Decoding the reviews
If you're curious (which we are), we can of course map out the exact words that these numbers correspond to so that we can read what the review actually says. To do this, we must back up our labels. While this step is not essential, it is useful if we want to visually verify our network's predictions later on:
#backup labels, so we can verify our networks prediction after vectorization
xtrain = x_train
xtest = x_test
Then, we need to recover the words corresponding to the integers representing a review, which we saw earlier. The dictionary of words that were used to encode these reviews is included with the IMDB dataset. We will simply recover them as the word_index variable and reverse their order of storage. This basically allows us to map each integer index to its corresponding word:
word_index =imdb.get_word_index()
reverse_word_index = dict([(value, key) for (key, value) in word_index.items()])
The following function takes two arguments. The first one (n) denotes an integer referring to the nth review in a set. The second argument defines whether the nth review is taken from our training or test data. Then, it simply returns the string version of the review we specify.

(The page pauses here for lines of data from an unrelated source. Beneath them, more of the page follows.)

(* ===== verification/_CoqProject ===== *)
-Q . S2P
Prelude.v
BlockIface.v
BootFat32.v
BootFat32Proofs.v
BootFat32Spec.v
BootMmu.v
BootConsole.v
BootMain.v
BootMainSpec.v
BootExample.v
VirtioBlk.v
VirtioBlkProofs.v
VirtioBlkSpec.v
PhysMem.v
PhysMemProofs.v
PhysMemSpec.v
PhysMemClaims.v
SharedHeap.v
SharedHeapProofs.v
SharedHeapSpec.v
KernelText.v
DList.v
KernelIface.v
KernelToy.v
KernelEvent.v
KernelEventRing.v
KernelEventProofs.v
KernelEventPublish.v
KernelEventWake.v
KernelEventCalls.v
KernelEventSpec.v
KernelEventClaims.v
ResourceManager.v
ResourceSpec.v
ResourceClaims.v
SchedState.v
Scheduler.v
SchedQueues.v
SchedOps.v
SchedInv.v
SchedLogic.v
SchedProofs.v
SchedSwitch.v
SchedCalls.v
SchedTimer.v
SchedRequests.v
SchedSystem.v
ThreadRegistry.v
SchedExample.v
SchedSpec.v
HeapList.v
LifeState.v
Lifecycle.v
LifeInv.v
LifeChanges.v
LifeDestroy.v
LifeEnd.v
LifeMake.v
LifeCalls.v
LifeTree.v
LifeSystem.v
LifeProps.v
PngBits.v
PngHuffman.v
PngHuffmanProofs.v
PngCanonical.v
PngNodes.v
PngBuild.v
PngInflate.v
PngInflateProofs.v
PngDeflate.v
PngDeflateProofs.v
PngDeflateSpec.v
PngFilter.v
PngFilterSpec.v
PngFile.v
PngFileProofs.v
PngRenderSpec.v
PngEntrySpec.v
PngExample.v
(** More fuel does not change an answer. *)
Lemma iterate_fuel_mono {S R} (step : S -> Exec (S + R)) (n m : nat) (s : S) :
  (n <= m)%nat -> iterate n step s <> NoFuel -> iterate m step s = iterate n step s.
Proof.
  revert m s. induction n as [|n IH]; intros m s Hle Hne; [done|].
  destruct m as [|m]; [lia|]. simpl in *.
  destruct (step s) as [[t|x]| | |]; simpl in *; try done. apply IH; [lia|done].
Qed.

Lemma for_range_ext {S} (n : nat) (i : Z) (f g : Z -> S -> Exec S) s :
  (forall j t, i <= j < i + Z.of_nat n -> f j t = g j t) ->
  for_range n i f s = for_range n i g s.
Proof.
  revert i s. induction n as [|n IH]; intros i s Hfg; simpl; [done|].
  rewrite Hfg by lia. destruct (g i s); simpl; try done.
  apply IH. intros j t Hj. apply Hfg. lia.
Qed.

Lemma length_splice {A} (l : list A) off (src : list A) :
  (off + length src <= length l)%nat -> length (splice l off src) = length l.
Proof.
  intros H. unfold splice. rewrite !length_app, length_take, length_drop. lia.
Qed.

Lemma lookup_splice_in {A} (l : list A) off (src : list A) i :
  (off <= length l)%nat -> (off <= i < off + length src)%nat ->
  splice l off src !! i = src !! (i - off)%nat.
Proof.
  intros Ho Hi. unfold splice.
  rewrite lookup_app_r by (rewrite length_take; lia).
  rewrite length_take, Nat.min_l by lia.
  by rewrite lookup_app_l by lia.
Qed.

Lemma lookup_splice_lt {A} (l : list A) off (src : list A) i :
  (off <= length l)%nat -> (i < off)%nat -> splice l off src !! i = l !! i.
Proof.
  intros Ho Hi. unfold splice.
  rewrite lookup_app_l by (rewrite length_take; lia).
  by apply lookup_take_lt.
Qed.

Lemma lookup_splice_ge {A} (l : list A) off (src : list A) i :
  (off + length src <= length l)%nat -> (off + length src <= i)%nat ->
  splice l off src !! i = l !! i.
Proof.
  intros Ho Hi. unfold splice.
  rewrite lookup_app_r by (rewrite length_take; lia).
  rewrite lookup_app_r by (rewrite length_take; lia).
  rewrite lookup_drop, length_take. f_equal. lia.
Qed.

Lemma splice_snoc {A} (l : list A) off (src : list A) x :
  (off + length src < length l)%nat ->
  <[(off + length src)%nat := x]> (splice l off src) = splice l off (src ++ [x]).
Proof.
  intros Hlt. unfold splice.
  rewrite insert_app_r_alt by (rewrite length_take; lia).
  rewrite length_take, Nat.min_l by lia.
  rewrite insert_app_r_alt by lia.
  replace (off + length src - off - length src)%nat with 0%nat by lia.
  destruct (drop (off + length src) l) as [|y r] eqn:Hd.
  { apply (f_equal length) in Hd. rewrite length_drop in Hd. simpl in Hd. lia. }
  rewrite length_app. simpl. rewrite <- app_assoc. simpl. do 3 f_equal.
  replace (off + (length src + 1))%nat with (off + length src + 1)%nat by lia.
  by rewrite <- drop_drop, Hd.
Qed.

Lemma splice_nil {A} (l : list A) off : splice l off [] = l.
Proof. unfold splice. simpl. by rewrite Nat.add_0_r, take_drop. Qed.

This allows us to read out what a reviewer actually wrote. As we can see, in our function, we are required to adjust the position of indices, which are offset by three positions. This is simply how the designers of the IMDB dataset chose to implement their coding scheme, and so this is not of practical relevance for other tasks. The offset of the three positions in question occurs because positions 0, 1, and 2 are occupied by indices for padding, denoting the start of a sequence, and denoting unknown values, respectively:
def decode_review(n, split= 'train'):
if split=='train':
decoded_review=' '.join([reverse_word_index.get(i-3,'?')for i in
ctrain[n]])
elif split=='test':
decoded_review=' '.join([reverse_word_index.get(i-3,'?')for i in
xtest[n]])
return decoded_review
Using this function, we can decode review number five from our training set, as shown in the following code. It turns out that this is a negative review, as denoted by its training label, and inferred by its content. Note that the question marks are simply an indication of unknown values. Unknown values can occur inherently in the review (due to the use of emojis, for example) or due to the restrictions we have imposed (that is, if a word is not in the top 12,000 most frequent words that were used in the corpus, as stated earlier):
print('Training label:',y_train[5])
decode_review(5, split='train'),
Training label: 0.0